New Delhi, India (BBN)-Australia will consider bringing Aaron Finch back into the side to face Bangladesh despite Usman Khawaja’s solid opening innings in the loss to New Zealand in Dharamsala.
Khawaja made a free-flowing 38 off 27 balls before being run out pushing for a second with David Warner, but coach Darren Lehman is sticking to the policy of flexible selection, which could see several changes made to the Australian XI in Bangalore for Monday’s game, reports ESPNcricinfo.
“[Khawaja] played beautifully, he played beautifully,” Lehmann said.
“It’s not unfortunate [he was run out], he can say no. He’s just got to get better at running between the wickets, all the little things we didn’t do well enough.
“He played beautifully, but it depends. We’ve got Bangladesh in Bangalore, so work out what the best option is for that game and play it from there.”
Lehmann spoke glowingly of Finch, lauding the “brilliant” manner in which he handled the news of his omission for Australia’s opening match.
“He has been fantastic,” Lehmann said.
“He has been unbelievable. We only made the final decision when we arrived. One final look at the conditions, the wicket and the weather and that’s what we decided but he’s been brilliant. Can’t speak highly enough of him.”
Lehmann echoed the sentiments of captain Steven Smith after New Zealand’s eight-run victory, blaming Australia’s batting through the middle overs for the loss but struggled to put his finger on the reason behind their poor shot selection.

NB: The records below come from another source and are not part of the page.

Lemma coordinator_step_epochs n k flag m m' k' deeds : coordinator_step k flag m = (m', k', deeds) →
  0 ≤ n < 2 ^ 32 - 1 →
  (0 ≤ replacement_gate_epoch m ≤ n → 0 ≤ replacement_gate_epoch m' ≤ n + 1) ∧
  quiescence_epoch m' = quiescence_epoch m.
Proof.
  intros Hk Hn. destruct k; cbn in Hk; injection Hk as <- <- <-; cbn; (split; [intros|done]); try lia.
  rewrite wrap64_small by word. lia.
Qed.

Lemma wake_call_counts c x : counted_call c (wake_call x) = counted_call c x.
Proof. unfold wake_call. destruct x as [l b p]. by destruct p. Qed.

Lemma count_wake c calls : count c (wake_call <$> calls) = count c calls.
Proof.
  unfold count. induction calls as [|x calls IH]; [done|]. cbn [fmap list_fmap].
  destruct (counted_call c x) eqn:E.
  - rewrite !filter_cons_True by (rewrite ?wake_call_counts; done). unfold size_of in *. cbn [length]. lia.
  - by rewrite !filter_cons_False by (rewrite ?wake_call_counts; congruence).
Qed.

(** No schedule terminates the process, and the bounds go on. *)
Lemma base_step n s choice : base_inv n s → 0 ≤ n < 2 ^ 32 - 1 →
  ∃ s', gate_step s choice = Some s' ∧ base_inv (n + 1) s'.
Proof.
  intros Hb Hn. pose proof Hb as [Hsize Hcounted He Hq Hw]. destruct choice as [l state|i|c|flag]; cbn [gate_step].
  - eexists. split; [done|]. split; cbn [sys_calls sys_memory sys_coordinator]; [| |lia|lia|done].
    + rewrite size_of_app. unfold size_of at 2. cbn. lia.
    + intros c. cbn. rewrite count_snoc, (Hcounted c). unfold counted_call, new_call.
      destruct (bypasses state), c; cbn; rewrite ?andb_false_r; cbn; lia.
  - destruct (sys_calls s !! i) as [x|] eqn:Hi; [|exists s; split; [done|split; done || lia]].
    destruct (base_call_step n s i x Hb ltac:(lia) Hi) as (m & p & Hrun & [Hc (Hcl & Hge & Hgw & _) Hqe _]).
    rewrite Hrun. eexists. split; [done|]. split; cbn [sys_calls sys_memory sys_coordinator fst snd].
    + unfold size_of in *. rewrite length_insert. lia.
    + intros c. cbn. rewrite (count_update c _ i x) by done. rewrite Hc, (Hcounted c). done.
    + rewrite Hge. lia.
    + rewrite Hqe. destruct (call_at x); try lia. unfold wrap32. rewrite Z.mod_small by lia. lia.
    + rewrite Hgw, Hw. destruct (is_wake _); [by rewrite woken_registered|done].
  - eexists. split; [done|]. destruct (sys_coordinator s) eqn:Hk; split; cbn; try done; try lia; rewrite ?Hk; try done.
    rewrite Hw. by destruct c.
  - destruct (coordinator_step _ _ _) as [[m k] deeds] eqn:Hk. eexists. split; [done|].
    destruct (coordinator_step_epochs n _ _ _ _ _ _ Hk Hn) as [He' Hq'].
    split; cbn [sys_calls sys_memory sys_coordinator].
    + assert (length (match sys_coordinator s with K_open_notify => wake_call <$> sys_calls s | _ => sys_calls s end)
        = length (sys_calls s)) as Hlen by (destruct (sys_coordinator s); by rewrite ?length_fmap).
      unfold size_of in *. rewrite Hlen. lia.
    + intros c. cbn. rewrite (coordinator_step_counters _ _ _ _ _ _ c Hk), (Hcounted c).
      destruct (sys_coordinator s); by rewrite ?count_wake.
    + by apply He'.
    + rewrite Hq'. lia.
    + by eapply coordinator_step_registered.
Qed.
(** How far the coordinator is with a wait: every load of the predicate was a zero. *)
Lemma coordinator_loads w k flag m m' k' deeds : coordinator_step k flag m = (m', k', deeds) →
  (waiting k' = Some w → waiting k = Some w ∨ (w = W_close ∧ k = K_close)) ∧
  (∀ todo, waiting k' = Some w → predicate_at k' = Some todo → todo = watched w ∨
     ∃ c, todo ≠ [] ∧ waiting k = Some w ∧ predicate_at k = Some (c :: todo) ∧ read_counter c m = 0) ∧
  ((waiting k' = Some w ∧ answered k' = true) ∨ Returned w true ∈ deeds → waiting k = Some w ∧
     (answered k = true ∨ predicate_at k = Some [] ∨
      ∃ c, predicate_at k = Some [c] ∧ read_counter c m = 0)).
Proof.
  intros Hk.
  destruct k as [| |v todo|v|v|v e todo|v e|v e|v e|v todo|v answer| | | |];
    cbn in Hk; injection Hk as <- <- <-; cbn [waiting predicate_at answered];
    try (destruct todo as [|c [|c' todo]]; cbn [predicate_step];
         [|destruct (Z.eqb_spec (read_counter c m) 0)..]);
    try destruct flag; try destruct (_ =? _); cbn [waiting predicate_at answered];
    (split_and!; [intros|intros ? ? ?|intros [[? ?]|?]]); set_unfold;
    repeat match goal with H : _ ∨ _ |- _ => destruct H end; simplify_eq; try done; auto 10; naive_solver.
Qed.

Lemma coordinator_memory k flag m m' k' deeds : coordinator_step k flag m = (m', k', deeds) →
  replacement_gate_closed m' =
    (match k with K_close => true | K_open => false | _ => replacement_gate_closed m end) ∧
  (∀ l, route_ (lifecycles m' l) =
    match k with K_route l' r => if decide (l = l') then r else route_ (lifecycles m l) | _ => route_ (lifecycles m l) end) ∧
  (Opened ∈ deeds ↔ k = K_open) ∧ (k = K_open → deeds = [Opened]).
Proof.
  intros Hk. destruct k; cbn in Hk; injection Hk as <- <- <-; cbn; (split_and!; [done|intros l'|split; intros|intros]); try done;
    try (case_decide; by subst); try (by set_unfold; naive_solver).
  all: repeat case_match; set_unfold; naive_solver.
Qed.

Lemma shut_memory m m' calls : shut m calls → replacement_gate_closed m' = true → shut m' calls.
Proof. by intros (_ & ? & ?) ?. Qed.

“Smith, Warner, Maxwell, Marsh, the whole lot of them – they need to be smarter,” he said.
“They know that. They don’t mean to play the shots they play. At the end of the day we’ve just got to be better. We had a really good start. We should close that game out. Not comfortably, but we should close it out from 1 for 50.
“I don’t know [why they didn’t play smarter], you’d have to ask them. They’re out there batting. Also understand it’s a pressurised game. It’s easy for us sitting back watching in the media box or as a coach, so it’s pressurised out there and the wicket was slow and spun and that’s what we’re going to get.
“But we’ve got to be better at finishing those sort of scenarios. As long as they learn and understand the pressures of World Cup cricket and now knock-out cricket. Basically you lose, you’re out for us. Can’t explain why we played how we played after six overs but as long as they get better at it.”
Australia’s preparations for their vital match against Bangladesh – although they consider every game to be do-or-die from here on – weren’t helped by the dreadful weather in Dharamsala on Saturday.
Massive hailstorms and treacherous icy roads prevented the team leaving their high-altitude hotel as scheduled, with roads blocked and their morning chartered flight unable to land at Dharamsala airport.
While they were eventually able to reschedule travel arrangements and arrived in Bangalore in the evening, it was hardly helpful with such a tight turnaround and Australia can ill-afford any further slips in this tournament.
“Every game is a must-win when it is such a short tournament and you have to win three out of four,” Lehmann said.
“You want to win the first game and get the tournament off on the right note. But at the end of the day we have still got to beat Bangladesh, we have still got to beat Pakistan we’ve still got to beat India, so you’ve got to win enough games and if you do that you qualify.
“That is the great nature of the tournament. It is so quick you haven’t got too much time to think about it.”